A cross-section of a human lung: The white area in the upper lobe is cancer. The black areas are discoloration due to smoking. (WIKIMEDIA COMMONS IMAGE)
A report from the Canadian Cancer Society released May 30 shows that when cancer strikes Nunavut residents, it kills at a higher rate than anywhere else in the country.
The numbers, based on data from Statistics Canada and other sources, show the incidence rate of cancer in Nunavut — 382 per 100,000 — is lower than in most other jurisdictions.
It’s also lower than the Canada-wide rate of 467 per 100,000.
But despite that, the death rate from cancer in Nunavut, especially among women, soars high above cancer death rates reported in all other provinces and territories.
Between 2005 and 2009, Nunavut’s cancer death rate for men was 391 per 100,000, far above the Canada-wide rate of 192 per 100,00.
For women, the cancer death rate was 330 per 100,000, compared with a rate of only 137 per 100,000 across Canada.
The big killers in Nunavut appear to be lung and colorectal cancers, for men and women alike.
The death rates for lung cancer among Nunavut women is about five times greater than for Canada as a whole and the lung cancer death rate for Nunavut men is about four times greater.

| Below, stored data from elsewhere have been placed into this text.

(** A drafted invoice, new or the same again, is the last of the record, whose declaration
    stays. *)
Lemma drafted_last `{Host} r rep input actor u u' now r' inv :
  draftInvoice r rep input actor u u' now = Ok (r', inv) →
  last (cr_invoices r') = Some inv ∧ cr_declaration r' = cr_declaration r ∧ cr_callId r' = cr_callId r.
Proof.
  unfold draftInvoice. intros Hr. run_ok Hr. destruct (last (cr_invoices r)) as [p|] eqn:El.
  1: destruct (sameInput _ _ _ _).
  - injection Hr as <- <-. by rewrite El.
  - injection Hr as <- <-. simpl. by rewrite last_snoc.
  - injection Hr as <- <-. simpl. by rewrite last_snoc.
Qed.

(** The declaration the editor's amount and dates give is one the store accepts. *)
Lemma saveDeclaration_edited (saved : CloseoutRecord) report (declaration : option PaidDeclaration) input actor now :
  canSave true report input = true →
  (∀ d, declaration = Some d → pd_paidOn d = [] ∨ isDateText (pd_paidOn d) = true) →
  ∃ d, saveDeclaration (editedDeclaration declaration input) actor now saved =
      Ok (mkCloseout (cr_callId saved) (cr_reports saved) (cr_invoices saved) (cr_events saved) (Some d), d) ∧
    pd_payer d = trim (ii_payer input) ∧ pd_amountPaid d = trim (ii_originalPaidAmount input) ∧
    validDeclaration (Some d) = true.
Proof.
  intros Hcan Hdate. unfold canSave in Hcan. rewrite !andb_true_iff in Hcan. destruct Hcan as (_ & Ha).
  set (d := editedDeclaration declaration input).
  exists (mkDeclaration (mkDeclarationInput (trim (pd_payer d)) (trim (pd_agent d))
    (trim (pd_invoiceReference d)) (trim (pd_amountPaid d)) (pd_currency d) (pd_paidOn d) (pd_paymentStatus d))
    now actor).
  assert (Hamount : truthy (trim (pd_amountPaid d)) && negb (validDecimal (Some (trim (pd_amountPaid d))) 2 32) = false).
  { unfold d, editedDeclaration. cbn [pd_amountPaid].
    destruct (ii_originalPaidAmount input) as [|c amount]; [done|]. cbn [isEmpty orb] in Ha.
    unfold validMoney, validDecimal, Closeout.decimal in Ha |- *. cbn [mbind option_bind] in *.
    rewrite trim_trim. by destruct (match _ with Some _ => true | None => false end); [rewrite andb_false_r|]. }
  assert (Hpaid : truthy (pd_paidOn d) && negb (isDateText (pd_paidOn d)) = false).
  { unfold d, editedDeclaration. cbn [pd_paidOn]. destruct declaration as [d0|]; [|done]. simpl.
    destruct (Hdate d0 eq_refl) as [->| ->]; [done|]. by rewrite andb_false_r. }
  split_and!.
  - unfold saveDeclaration. rewrite Hamount, Hpaid. reflexivity.
  - reflexivity.
  - reflexivity.
  - unfold validDeclaration. cbn [pd_amountPaid pd_input]. unfold truthy in Hamount.
    by destruct (isEmpty (trim (pd_amountPaid d))); [|cbn in Hamount; apply negb_false_iff in Hamount].
Qed.

(** With the button enabled, the draft for the current report succeeds. *)
Lemma createInvoice_edited `{Host} (plans : list MeasurementPlan) (saved : CloseoutRecord) (report : PreviewReport)
    (input : PreviewInvoiceInput) (actor : Actor) (uuid uuid' now' : str) :
  canSave true report input = true →
  currentReport plans (Some saved) = Some report →
  (∀ line, line ∈ rep_lines report → readableLine line) →
  (validMoney (ii_originalPaidAmount input) 2 = true → validDecimal (Some (ii_originalPaidAmount input)) 2 15 = true) →
  ∃ saved' invoice, createInvoice plans (rep_id report) input actor uuid uuid' now' saved = Ok (saved', invoice) ∧
    inv_reportId invoice = rep_id report ∧ inv_payer invoice = trim (ii_payer input) ∧
    last (cr_invoices saved') = Some invoice ∧ cr_declaration saved' = cr_declaration saved ∧
    cr_callId saved' = cr_callId saved.
Proof.
  intros Hcan Hcurrent Hlines Hwhole.
  unfold canSave in Hcan. rewrite !andb_true_iff in Hcan. destruct Hcan as (((((_ & Hm) & Hr) & Hi) & Hp) & Ha).
  destruct (missingInvoiceDetails input report) as [|] eqn:Em; [|done]. clear Hm.
  apply missing_nil in Em as (M1 & M2 & M3 & M4 & _).
  destruct (calc_issues _) as [|] eqn:Ei; [|done]. clear Hi.
  destruct (draftInvoice_total saved report input actor uuid uuid' now')
    as (saved2 & invoice & Hd & Hid & Hpayer); [done|done|done|..].
  - destruct (ii_originalPaidAmount input) eqn:Ea; [by left|]. right. apply Hwhole. done.
  - done.
  - intros Hs. apply andb_false_iff in M3 as [M3|M3]; [by apply negb_false_iff, bool_decide_eq_true in M3|].
    exfalso. revert Hs. apply calculation_no_draft. intros line res a Hin.
    apply not_above_free; [by apply Hlines|]. by apply (proj1 (existsb_false _ _) M3).
  - intros line n Hin Hn Hpos. apply orb_true_iff in Hp as [Hp|Hp]; [|by apply negb_true_iff in Hp].
    apply negb_true_iff in Hp. apply (proj1 (existsb_false _ _)) with (x := line) in Hp; [|done].
    apply positiveAmount_false in Hn; [lia|done].
  - destruct (drafted_last _ _ _ _ _ _ _ _ _ Hd) as (Hl & Hdecl & Hc). exists saved2, invoice.
    split; [|by split_and!]. unfold createInvoice. rewrite Hcurrent, streq_refl. exact Hd.
Qed.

For colorectal cancers among men and women, Nunavut’s death rate is roughly four times greater than Canada.
The report provides only limited information on breast cancers among Nunavut women and prostate cancers among Nunavut men, and little of it is up to date as of 2012.
But it does give an estimate of Nunavut’s 2012 female breast cancer rate for 2012: 53 per 100,000, about half the national rate of 99 per 100,000.
And the report estimates that about 55 people — 30 men and 25 women — will die of cancer in Nunavut this year.
A separate Statistics Canada report shows the raw numbers for new cancer cases detected in Nunavut between 2005 and 2009: they range from 73 new cases detected in 2005 to 54 cases detected in 2009.
The Nunavut numbers, which show a middling incidence rate but a high death rate for cancer, are consistent with a study released May 13 on avoidable deaths.
That report, from the Canadian Institute for Health Information and Statistics Canada, shows Nunavut suffers the highest rate of avoidable deaths in Canada.
An Ellie Cansfield, a Rankin Inlet resident whose husband died of cancer, has criticized the Nunavut health department for failing to develop a cancer care and detection strategy.
This year’s report from the Canadian Cancer Society was designed to draw attention to liver cancer.
But the report gives no liver cancer statistics for Nunavut.